Se nel libro il linguaggio immaginifico e metaforico dello sciamano viene tradotto dall’etnologo, nel film tocca a noi sciogliere il groviglio per arrivare a interpretare e cogliere la concretezza delle parole di Davi.

Una volta tradotto in forma a noi più familiare, Davi parla dell’esistenza di immagini comuni tra gli yanomami e i napë per fare un parallelo in un campo estremamente vivo e attuale: quello della tecnologia e della modernità.

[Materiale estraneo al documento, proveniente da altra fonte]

(* ===== verification/MiddlewareFlow.v ===== *)
(** * MiddlewareFlow: the flow that the middleware of [src/samlsp] starts

    What [RequireAccount] does with a browser that has no session, and that the
    assertion consumer service will know the request when the browser returns. *)

From stdpp Require Import base option list gmap strings.
From Stdlib Require Import ZArith Lia Ascii.
From S2P Require Import Prelude Go Duration Encoding Etree Schema Env Http Store XmlTree ServiceProvider.
From S2P Require Import DSig Redirect SPMessages SPMessagesSpec Jwt JwtSpec Middleware MiddlewareDefaults MiddlewareSpec.

Open Scope string_scope.

Section flow.
Context {W : Type}.
Context `{UrlI : UrlOps} `{ResolveI : ResolveOps} `{VarsI : PackageVars} `{EtreeI : EtreeOps} `{X509I : X509Ops} `{XmlI : XmlOps}.
Context `{SigI : SignatureOps} `{EncI : XmlEncOps} `{CryptoI : CryptoOps} `{FlateI : FlateOps} `{FormI : PostFormOps}.
Context `{MetadataI : MetadataXml} `{WorldI : World W} `{HttpI : HttpOps W} `{NetI : NetOps} `{FoldI : FoldOps}.
Context `{JwtL : JwtLaws} `{TextI : TextOps}.

Implicit Types (m : Middleware W JWTSessionClaims) (opts : MiddlewareOptions W).

(** ** The request is sent with the index *)

(** How the request leaves: as the location of a redirect, or in a form, with the index
    as the RelayState. *)
Definition sent m (binding : string) (authReq : AuthnRequest) (index : string) (events : list Event) : Prop :=
  (binding = HTTPRedirectBinding ∧ ∃ u, AuthnRequest_Redirect authReq index (Some (M_ServiceProvider m)) = Ret u ∧
     HeaderAdd "Location" (URL_String u) ∈ events ∧ WriteHeader 302 ∈ events) ∨
  (binding = HTTPPostBinding ∧ ∃ form, AuthnRequest_Post authReq index = Ret form ∧
     BodyWrite ("<!DOCTYPE html><html><body>" +++ form +++ "</body></html>") ∈ events).

Definition no_error_page (events : list Event) : Prop := ∀ err code, HttpErrorOf err code ∉ events.

Lemma or_error_500_ret {A} (c : IO W A) (k : A → IO W ()) s s' :
  or_error_500 c k s = (s', Ret ()) → no_error_page s'.2 → ∃ s1 a, c s = (s1, Ret a) ∧ k a s1 = (s', Ret ()).
Proof.
  intros [H|([w1 ev1] & e & Hc & [= <-])]%on_result_ret Hno; [done|]. exfalso. eapply (Hno e 500%Z). simpl. set_solver.
Qed.

Lemma send_request_ret m binding authReq index s s' :
  send_request m binding authReq index s = (s', Ret ()) → no_error_page s'.2 →
  (∃ new, s'.2 = (s.2 ++ new)%list) ∧ sent m binding authReq index s'.2.
Proof.
  unfold send_request, sent. destruct s as [w ev]. intros H Hno.
  case_bool_decide as Hb; [|case_bool_decide as Hb'; [|done]].
  - apply or_error_500_ret in H as (s1 & u & [-> Hu]%lift_ret & H); [|done]. injection H as <-. simpl in *.
    split; [rewrite <- app_assoc; by eexists|]. left. split; [done|]. exists u. split; [done|]. set_solver.
  - simpl in H. unfold mbind, IO_bind, lift in H. simpl in H. destruct (AuthnRequest_Post _ _) as [form| |]; [|done..].
    apply or_error_500_ret in H as (s1 & [] & Hw & [= <-]); [|done]. unfold w_Write, effect, reads, mbind, IO_bind, lift in Hw.
    simpl in Hw. destruct (ResponseWrite _ _) as [w1 o]. injection Hw as <- _. simpl.
    split; [rewrite <- !app_assoc; by eexists|]. right. split; [done|]. exists form. split; [done|]. set_solver.
Qed.

(** ** The browser returns *)

(** The states of the world after readings of the clock. *)
Definition clock_readings (n : nat) (w : W) : W := Nat.iter n (λ w, (TimeNow_ w).1) w.

Lemma TrackedDecode_world c signed st : ∃ n,
  (JWTTrackedRequestCodec_Decode (W := W) c signed st).1.1 = clock_readings n st.1.
Proof.
  destruct st as [w ev]. unfold JWTTrackedRequestCodec_Decode, verifyJWT, TimeNow, reads, mbind, IO_bind, lift.
  destruct (jwt_ParseSigned _ _); [|by exists 0%nat..]. destruct (deref _); [|by exists 0%nat..].
  destruct (token_Claims _ _); [|by exists 0%nat..].
  destruct (match _ with JObject fields => tracked_claims_of fields | _ => _ end); [|by exists 0%nat..].
  exists 1%nat. simpl. destruct (TimeNow_ w) as [w' t]. simpl.
  destruct (ValidateWithLeeway _ _ _); [|done..]. simpl. by destruct (negb _).
Qed.

Lemma clock_readings_add n k w : clock_readings n (clock_readings k w) = clock_readings (n + k) w.
Proof. unfold clock_readings. by rewrite Nat.iter_add. Qed.

Lemma tracked_requests_finds opts sp k index request cookies st st' requests :
  (Cookie_Name k, Cookie_Value k) ∈ cookies → Cookie_Name k = "saml_" +++ index → TrackedRequest_Index request = index →
  (∀ n ev, ∃ s, JWTTrackedRequestCodec_Decode (W := W) (DefaultTrackedRequestCodec opts) (Cookie_Value k)
     (clock_readings n st.1, ev) = (s, Ret request)) →
  tracked_requests (DefaultRequestTracker opts sp) cookies st = (st', Ret requests) → request ∈ requests.
Proof.
  intros Hin Hname Hindex. revert st st' requests.
  induction cookies as [|[name value] cookies IH]; intros st st' requests Hdec; [by apply elem_of_nil in Hin|].
  assert (Hlater : ∀ v o s1, JWTTrackedRequestCodec_Decode (W := W) (DefaultTrackedRequestCodec opts) v st = (s1, o) →
    ∀ n ev, ∃ s, JWTTrackedRequestCodec_Decode (W := W) (DefaultTrackedRequestCodec opts) (Cookie_Value k)
      (clock_readings n s1.1, ev) = (s, Ret request)).
  { intros v o s1 Hv n ev. destruct (TrackedDecode_world (DefaultTrackedRequestCodec opts) v st) as [j Hj].
    rewrite Hv in Hj. simpl in Hj. rewrite Hj, clock_readings_add. apply Hdec. }
  cbn [tracked_requests]. apply elem_of_cons in Hin as [[= <- <-]|Hin].
  - replace (cut_prefix (Tracker_NamePrefix (DefaultRequestTracker opts sp)) (Cookie_Name k)) with (Some index)
      by (symmetry; apply cut_prefix_Some; by rewrite Hname).
    destruct st as [w ev]. destruct (Hdec 0%nat ev) as [s Hd]. intros [(s1 & r & Hr & H)|(s1 & e & He & _)]%on_result_ret.
    + simpl in Hr, Hd. unfold clock_readings in Hd. simpl in Hd. rewrite Hd in Hr. injection Hr as <- <-.
      rewrite bool_decide_true in H by done. cbn [negb] in H. apply io_bind_ret in H as (s2 & rest & _ & [= _ <-]). set_solver.
    + simpl in He, Hd. unfold clock_readings in Hd. simpl in Hd. by rewrite Hd in He.
  - destruct (cut_prefix _ name) as [i|]; [|by apply IH].
    intros [(s1 & r & Hr & H)|(s1 & e & He & H)]%on_result_ret; [|exact (IH Hin _ _ _ (Hlater _ _ _ He) H)].
    destruct (_ != _); [exact (IH Hin _ _ _ (Hlater _ _ _ Hr) H)|].
    apply io_bind_ret in H as (s2 & rest & Hrest & [= _ <-]). apply elem_of_cons. right.
    exact (IH Hin _ _ _ (Hlater _ _ _ Hr) Hrest).
Qed.

Lemma request_Cookie_sent name value (r : HTTPRequest) : request_Cookie name r = Ret value → (name, value) ∈ HTTPRequest_Cookies r.
Proof.
  unfold request_Cookie. destruct (name == ""); [done|]. destruct (first_that _ _) as [[n v]|] eqn:E; [|done].
  intros [= <-]. apply first_that_elem in E as [Hin Hn]. apply bool_decide_eq_true in Hn. simpl in Hn. by rewrite <- Hn.
Qed.

Lemma new_id_text s s' id : new_id (W := W) s = (s', Ret id) → ∃ bytes, id = "id-" +++ hex_string bytes.
Proof. intros (s1 & bytes & _ & [= _ <-])%io_bind_ret. by exists bytes. Qed.

Lemma RequireAccount_unauthenticated opts m handler context r st : middleware_New opts = Ret m →
  request_Cookie (Provider_Name (DefaultSessionProvider opts)) r = Err http_ErrNoCookie →
  RequireAccount m handler context r st = HandleStartAuthFlow m r st.
Proof.
  intros Hm Hc. destruct (New_ret opts m Hm) as (_ & _ & _ & Hs & _). unfold RequireAccount. rewrite Hs.
  cbn [Provider_GetSession cookie_provider]. unfold cookie_GetSession. rewrite Hc. unfold mbind, IO_bind. simpl.
  done.
Qed.

(** C14: liveness. A browser without a session that asks for a protected page is sent to the
    identity provider, and what comes back is expected: the cookie that it gets tracks
    the request that is sent, under the RelayState that is sent with it.  Until its age is
    reached, a browser that returns with this cookie to the assertion consumer service has
    the ID of the request among those that a response may answer, and the RelayState
    leads back to the page. *)
Theorem auth_flow_tracked opts m (handler : Handler W JWTSessionClaims) context r w st'
    (Hm : middleware_New opts = Ret m) (Hkey : Opt_Key opts ≠ None) (Hrelay : Opt_RelayStateFunc opts = None)
    (Hnone : request_Cookie (Provider_Name (DefaultSessionProvider opts)) r = Err http_ErrNoCookie)
    (Hencode : ∀ index id, encodable (DefaultTrackedRequestCodec opts)
      (mkTrackedRequest (RawURLEncode index) ("id-" +++ hex_string id) (URL_String (HTTPRequest_URL r))))
    (Hrun : RequireAccount m handler context r (w, []) = (st', Ret ())) (Hok : no_error_page st'.2) :
  ∃ binding authReq index s0 k, start_binding m = Ret binding ∧
    MakeAuthenticationRequest (M_ServiceProvider m) binding.2 binding.1 (M_ResponseBinding m) (w, []) = (s0, Ret authReq) ∧
    sent m binding.1 authReq index st'.2 ∧ SetCookie k ∈ st'.2 ∧
    ∀ r' later, request_Cookie (Cookie_Name k) r' = Ret (Cookie_Value k) →
      (∀ n, let now := (TimeNow_ (clock_readings n later.1)).2 in
         (issue_time s0 <= now)%Z ∧ (now + 10 ^ 9 <= Time_Add (issue_time s0) MaxIssueDelay)%Z) →
      (∀ s requests, GetTrackedRequests (M_RequestTracker m) r' later = (s, Ret requests) →
         AuthnRequest_ID authReq ∈ possible_request_ids m requests) ∧
      ∃ s, GetTrackedRequest (M_RequestTracker m) r' index later
        = (s, Ret (mkTrackedRequest index (AuthnRequest_ID authReq) (URL_String (HTTPRequest_URL r)))).
Proof.
  rewrite (RequireAccount_unauthenticated opts) in Hrun by done. destruct (New_ret opts m Hm) as (_ & _ & Ht & _).
  unfold HandleStartAuthFlow in Hrun. destruct (_ == _); [done|]. rewrite Ht in Hrun |- *.
  apply io_lift_bind in Hrun as (binding & Hb & H). apply or_error_500_ret in H as (s0 & authReq & Hmake & H); [|done].
  apply or_error_500_ret in H as (s1 & index & Htrack & H); [|done].
  apply send_request_ret in H as [[new Hnew] Hsent]; [|done].
  pose proof (MakeAuthenticationRequest_ret _ _ _ _ _ _ _ Hmake) as ((u & u' & Hid) & _). apply new_id_text in Hid as [id Hid].
  destruct (TrackRequest_works opts (M_ServiceProvider m) r (AuthnRequest_ID authReq) s0 s1 index Hkey Hrelay) as (k & Hk & Hname & Hdec);
    [intros bytes; rewrite Hid; apply Hencode|exact Htrack|].
  exists binding, authReq, index, s0, k. split_and!; [done..|rewrite Hnew, Hk; set_solver|].
  intros r' later Hcookie Hclock. split.
  - intros s requests Hreq. unfold possible_request_ids. apply elem_of_app. right. apply list_elem_of_fmap.
    exists (mkTrackedRequest index (AuthnRequest_ID authReq) (URL_String (HTTPRequest_URL r))). split; [done|].
    refine (tracked_requests_finds opts _ k index (mkTrackedRequest index _ _) _ later s requests
      (request_Cookie_sent _ _ _ Hcookie) Hname eq_refl _ Hreq).
    intros n ev. apply Hdec; apply Hclock.
  - apply (GetTrackedRequest_works opts _ r' index _ k later); [done..|]. by apply Hdec; apply (Hclock 0%nat).
Qed.
End flow.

Un rapporto che gli Yanomami, spesso romanticamente definiti come “l’ultimo popolo primitivo della terra”, non rifiutano; semplicemente è regolato da una diversa visione del mondo, come del resto anche la religione.
Lo capiamo all’inizio del film con la marcia degli indios diretti al luogo del raduno. Sfilano davanti alla cinepresa vestiti con maglie di squadre di calcio, t-shirt con nomi di band musicali e persino una Gucci (verosimilmente taroccata), e smartphone, per non parlare della radio trasmittente dalla quale arrivano messaggi sugli spostamenti dei garimperos e altri aggiornamenti.

Senza dubbio, The Falling Sky esprime con precisione l’orientamento ontologico del mondo indigeno ma è anche un mix di autobiografia, storia, filosofia personale e critica culturale verso i bianchi per la loro insensata corsa verso la distruzione del mondo, l’adorazione dei beni materiali e la mancanza di valori più alti, che si definiscano spirituali o altro.

Uno degli aspetti più interessanti del doc è la neutralità che assume la macchina da presa. Non rincorre l’esotico o il pittoresco; al contrario di tanti precedenti antropologici o etnografici, offre la possibilità allo sciamano di ribaltare la condizione di osservato per assumere quella di narratore di una auto-etnografia e, soprattutto di osservatore critico di un mondo, il nostro. Di noi napë.

A questo punto può essere utile una digressione. Da poco è uscito in Italia il bel libro di Katja Petrowskaja dal titolo La foto mi guardava (Adelphi, 2024) nel quale l’autrice applica alla fotografia la pratica dell’ecfrasi che è, citando la Treccani, “Il nome che i retori greci davano alla descrizione di un oggetto, di una persona, o all’esposizione circonstanziata di un avvenimento, e più in particolare alla descrizione di luoghi e di opere d’arte (…)”. Cosa c’entra questo con lo sciamano e col film? C’entra perché cercando notizie su Davi Kopenawa, in fondo ad una lunga sequenza di link proposti da Google, appare un articolo del 1993 dal giornale brasiliano Folha de S.Paulo, con una foto scattata d’impulso dal fotoreporter Ormuzd Alves, inviato nella giungla amazzonica tra il Rio Orinoco e il Rio delle Amazzoni.

Alves era corso lì quando era giunta la notizia che garimperos e minatori avevano assaltato il villaggio Yanomami di Haximu uccidendo almeno 93 indios. Il confine tra Venezuela e Brasile taglia in due quella che, di fatto, è da sempre la Nazione del popolo Yanomami, fin dagli anni ‘70 soggetta agli appetiti senza scrupoli dei cercatori d’oro, degli smeralderos e di tutti quanti hanno fatto un lucroso business della spoliazione delle ricchezze naturali, protetti dalle indispensabili connivenze politico-amministrative, militari e poliziesche. Al centro di quella foto c’è lui, Davi Kopenawa, rivolto al reporter con lo sguardo severo di un capo, dipinto coi colori di guerra e circondato da un fitto canneto di lance e frecce dei guerrieri nella preparazione della vendetta. In quella foto, come nel libro e come anche nel film c’è lui che guarda negli occhi noi… Ed è davvero difficile reggere quello sguardo.